Assigned task: Using the data beneath this instruction, retype only the lines from the one that contains "pose proof (Z.mod_pos_bound p1" down to the one that contains "rewrite (lor_mul_add (p / 2 ^ 7", both included, exactly as they appear.

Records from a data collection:
(* ===== verification/Mpeg.v ===== *)
(** What the transport-stream readers share: packet fields, the 33-bit clock
    and the presentation timestamp of a PES header. *)
From S2P Require Import Prelude.
Local Open Scope Z_scope.
Local Open Scope go_scope.

Definition ptsWrap : Z := 2 ^ 33.

(** [ptsDelta] of captions/ts.go and live/programfilter.go: [a - b] on the
    33-bit clock, across a wrap. *)
Definition ptsDelta (a b : Z) : Z :=
  let d := Z.land (a - b) (2 ^ 33 - 1) in
  if 2 ^ 32 <=? d then d - 2 ^ 33 else d.

(** The five timestamp bytes of a PES header. *)
Definition pts_value (b9 b10 b11 b12 b13 : Z) : Z :=
  Z.lor (Z.lor (Z.lor (Z.lor
    (Z.shiftl (Z.land (Z.shiftr b9 1) 0x07) 30) (Z.shiftl b10 22))
    (Z.shiftl (Z.shiftr b11 1) 15)) (Z.shiftl b12 7)) (Z.shiftr b13 1).

(** The PID of a packet from its second and third byte. *)
Definition packet_pid_of (b1 b2 : Z) : Z := be16 (Z.land b1 0x1f) b2.

(** ** The clock *)

Lemma land_clock x : Z.land x (2 ^ 33 - 1) = x mod 2 ^ 33.
Proof. by apply (land_mask x 33). Qed.

Lemma ptsDelta_mod a b :
  ptsDelta a b = (a - b + 2 ^ 32) mod 2 ^ 33 - 2 ^ 32.
Proof.
  unfold ptsDelta. rewrite land_clock.
  pose proof (Z.mod_pos_bound (a - b) (2 ^ 33) ltac:(lia)) as Hm.
  pose proof (Z.div_mod (a - b) (2 ^ 33) ltac:(lia)) as Hd.
  set (m := (a - b) mod 2 ^ 33) in *. set (q := (a - b) / 2 ^ 33) in *.
  rewrite Hd.
  destruct (Z.leb_spec (2 ^ 32) m).
  - replace (2 ^ 33 * q + m + 2 ^ 32) with (m - 2 ^ 32 + (q + 1) * 2 ^ 33) by lia.
    rewrite Z.mod_add by lia. rewrite Z.mod_small by lia. lia.
  - replace (2 ^ 33 * q + m + 2 ^ 32) with (m + 2 ^ 32 + q * 2 ^ 33) by lia.
    rewrite Z.mod_add by lia. rewrite Z.mod_small by lia. lia.
Qed.

Lemma ptsDelta_range a b : - 2 ^ 32 <= ptsDelta a b < 2 ^ 32.
Proof.
  rewrite ptsDelta_mod.
  pose proof (Z.mod_pos_bound (a - b + 2 ^ 32) (2 ^ 33) ltac:(lia)). lia.
Qed.

(** On times less than half the clock apart the delta is the difference, also
    where the counters the stream carries have wrapped. *)
Lemma ptsDelta_unwrapped s t :
  - 2 ^ 32 <= s - t < 2 ^ 32 -> ptsDelta (s mod 2 ^ 33) (t mod 2 ^ 33) = s - t.
Proof.
  intros H. rewrite ptsDelta_mod.
  rewrite <- (Zplus_mod_idemp_l (s mod 2 ^ 33 - t mod 2 ^ 33)), <- Zminus_mod, Zplus_mod_idemp_l.
  rewrite Z.mod_small by lia. lia.
Qed.

Lemma ptsDelta_diag a : ptsDelta a a = 0.
Proof. rewrite ptsDelta_mod, Z.sub_diag. done. Qed.

(** ** Timestamps *)

(** The bytes that carry a timestamp, with the marker bits of ISO 13818-1. *)
Definition pts_bytes (p : Z) : list Z :=
  [Z.lor 0x21 (Z.land (Z.shiftr p 29) 0x0e); wrap8 (Z.shiftr p 22);
   Z.lor 1 (wrap8 (Z.shiftr p 14)); wrap8 (Z.shiftr p 7); Z.lor 1 (wrap8 (Z.shiftl p 1))].

Lemma marker_bits x :
  Z.land (Z.shiftr (Z.lor 0x21 (Z.land x 0x0e)) 1) 7 = Z.land (Z.shiftr x 1) 7.
Proof.
  apply Z.bits_inj'. intros n Hn.
  rewrite !Z.land_spec, !Z.shiftr_spec, Z.lor_spec, Z.land_spec by lia.
  destruct (decide (n < 3)) as [Hlt | Hge].
  - assert (n = 0 \/ n = 1 \/ n = 2) as [-> | [-> | ->]] by lia; simpl;
      rewrite ?andb_true_r; reflexivity.
  - replace (Z.testbit 7 n) with false; [by rewrite !andb_false_r |].
    symmetry. apply Z.bits_above_log2; [lia |]. change (Z.log2 7) with 2. lia.
Qed.

Lemma marker_low z : Z.shiftr (Z.lor 1 z) 1 = Z.shiftr z 1.
Proof. by rewrite Z.shiftr_lor. Qed.

Lemma pts_digits p :
  0 <= p < 2 ^ 33 ->
  (p / 2 ^ 29 / 2) mod 8 * 2 ^ 30 + (p / 2 ^ 22 mod 256 * 2 ^ 22 +
    (p / 2 ^ 14 mod 256 / 2 * 2 ^ 15 + (p / 2 ^ 7 mod 256 * 2 ^ 7 + p * 2 mod 256 / 2))) = p.
Proof.
  intros Hp.
  pose proof (Z.div_mod p (2 ^ 7) ltac:(lia)) as Hd0.
  set (p1 := p / 2 ^ 7) in *.
  assert (p * 2 mod 256 / 2 = p mod 2 ^ 7) as -> by (subst p1; Z.div_mod_to_equations; lia).
  assert (p / 2 ^ 14 = p1 / 2 ^ 7) as -> by (subst p1; by rewrite Z.div_div).
  assert (p / 2 ^ 22 = p1 / 2 ^ 8 / 2 ^ 7) as -> by (subst p1; by rewrite !Z.div_div).
  assert (p / 2 ^ 29 = p1 / 2 ^ 8 / 2 ^ 7 / 2 ^ 7) as -> by (subst p1; by rewrite !Z.div_div).
  assert (p1 / 2 ^ 7 mod 256 / 2 = p1 / 2 ^ 8 mod 2 ^ 7) as -> by (Z.div_mod_to_equations; lia).
  pose proof (Z.mod_pos_bound p (2 ^ 7) ltac:(lia)).
  clearbody p1. pose proof (Z.div_mod p1 (2 ^ 8) ltac:(lia)) as Hd1.
  pose proof (Z.mod_pos_bound p1 (2 ^ 8) ltac:(lia)).
  set (p2 := p1 / 2 ^ 8) in *. change (2 ^ 8) with 256 in *. clearbody p2.
  pose proof (Z.div_mod p2 (2 ^ 7) ltac:(lia)) as Hd2.
  pose proof (Z.mod_pos_bound p2 (2 ^ 7) ltac:(lia)).
  set (p3 := p2 / 2 ^ 7) in *. clearbody p3.
  assert (p3 / 2 ^ 7 / 2 = p3 / 2 ^ 8) as -> by (by rewrite Z.div_div).
  pose proof (Z.div_mod p3 (2 ^ 8) ltac:(lia)) as Hd3.
  pose proof (Z.mod_pos_bound p3 (2 ^ 8) ltac:(lia)).
  change (2 ^ 8) with 256 in *. rewrite (Z.mod_small (p3 / 256) 8); lia.
Qed.

Lemma pts_value_bytes p :
  0 <= p < 2 ^ 33 ->
  pts_value (Z.lor 0x21 (Z.land (Z.shiftr p 29) 0x0e)) (wrap8 (Z.shiftr p 22))
    (Z.lor 1 (wrap8 (Z.shiftr p 14))) (wrap8 (Z.shiftr p 7))
    (Z.lor 1 (wrap8 (Z.shiftl p 1))) = p.
Proof.
  intros Hp. unfold pts_value. rewrite marker_bits, !marker_low.
  change 0x07 with (Z.pred (2 ^ 3)). rewrite land_mask by lia.
  unfold wrap8. rewrite !Z.shiftr_div_pow2, !Z.shiftl_mul_pow2 by lia.
  change (2 ^ 8) with 256. change (2 ^ 3) with 8. change (2 ^ 1) with 2.
  rewrite <- !Z.lor_assoc.
  assert (forall x, 0 <= x mod 256 < 256) as Hm by (intros; apply Z.mod_pos_bound; lia).
  assert (forall x, 0 <= x mod 256 / 2 < 128) as Hh.
  { intros x. specialize (Hm x). Z.div_mod_to_equations. lia. }
  pose proof (Hm (p / 2 ^ 7)). pose proof (Hm (p / 2 ^ 22)).
  pose proof (Hh (p / 2 ^ 14)). pose proof (Hh (p * 2)).
  rewrite (lor_mul_add (p / 2 ^ 7 mod 256)) by lia.
  rewrite (lor_mul_add (p / 2 ^ 14 mod 256 / 2)) by lia.
  rewrite (lor_mul_add (p / 2 ^ 22 mod 256)) by lia.
  rewrite lor_mul_add by lia. by apply pts_digits.
Qed.

Lemma pts_value_range b9 b10 b11 b12 b13 :
  byte_ok b10 -> byte_ok b11 -> byte_ok b12 -> byte_ok b13 ->
  0 <= pts_value b9 b10 b11 b12 b13 < 2 ^ 33.
Proof.
  intros. unfold pts_value, byte_ok in *. rewrite <- !Z.lor_assoc.
  rewrite !Z.shiftr_div_pow2, !Z.shiftl_mul_pow2 by lia.
  pose proof (land_bound (b9 / 2 ^ 1) 7). change (2 ^ 1) with 2 in *.
  assert (0 <= b11 / 2 < 128) by (Z.div_mod_to_equations; lia).
  assert (0 <= b13 / 2 < 128) by (Z.div_mod_to_equations; lia).
  rewrite (lor_mul_add b12) by lia. rewrite (lor_mul_add (b11 / 2)) by lia.
  rewrite (lor_mul_add b10) by lia. rewrite lor_mul_add by lia. lia.
Qed.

Reply:
  pose proof (Z.mod_pos_bound p1 (2 ^ 8) ltac:(lia)).
  set (p2 := p1 / 2 ^ 8) in *. change (2 ^ 8) with 256 in *. clearbody p2.
  pose proof (Z.div_mod p2 (2 ^ 7) ltac:(lia)) as Hd2.
  pose proof (Z.mod_pos_bound p2 (2 ^ 7) ltac:(lia)).
  set (p3 := p2 / 2 ^ 7) in *. clearbody p3.
  assert (p3 / 2 ^ 7 / 2 = p3 / 2 ^ 8) as -> by (by rewrite Z.div_div).
  pose proof (Z.div_mod p3 (2 ^ 8) ltac:(lia)) as Hd3.
  pose proof (Z.mod_pos_bound p3 (2 ^ 8) ltac:(lia)).
  change (2 ^ 8) with 256 in *. rewrite (Z.mod_small (p3 / 256) 8); lia.
Qed.

Lemma pts_value_bytes p :
  0 <= p < 2 ^ 33 ->
  pts_value (Z.lor 0x21 (Z.land (Z.shiftr p 29) 0x0e)) (wrap8 (Z.shiftr p 22))
    (Z.lor 1 (wrap8 (Z.shiftr p 14))) (wrap8 (Z.shiftr p 7))
    (Z.lor 1 (wrap8 (Z.shiftl p 1))) = p.
Proof.
  intros Hp. unfold pts_value. rewrite marker_bits, !marker_low.
  change 0x07 with (Z.pred (2 ^ 3)). rewrite land_mask by lia.
  unfold wrap8. rewrite !Z.shiftr_div_pow2, !Z.shiftl_mul_pow2 by lia.
  change (2 ^ 8) with 256. change (2 ^ 3) with 8. change (2 ^ 1) with 2.
  rewrite <- !Z.lor_assoc.
  assert (forall x, 0 <= x mod 256 < 256) as Hm by (intros; apply Z.mod_pos_bound; lia).
  assert (forall x, 0 <= x mod 256 / 2 < 128) as Hh.
  { intros x. specialize (Hm x). Z.div_mod_to_equations. lia. }
  pose proof (Hm (p / 2 ^ 7)). pose proof (Hm (p / 2 ^ 22)).
  pose proof (Hh (p / 2 ^ 14)). pose proof (Hh (p * 2)).
  rewrite (lor_mul_add (p / 2 ^ 7 mod 256)) by lia.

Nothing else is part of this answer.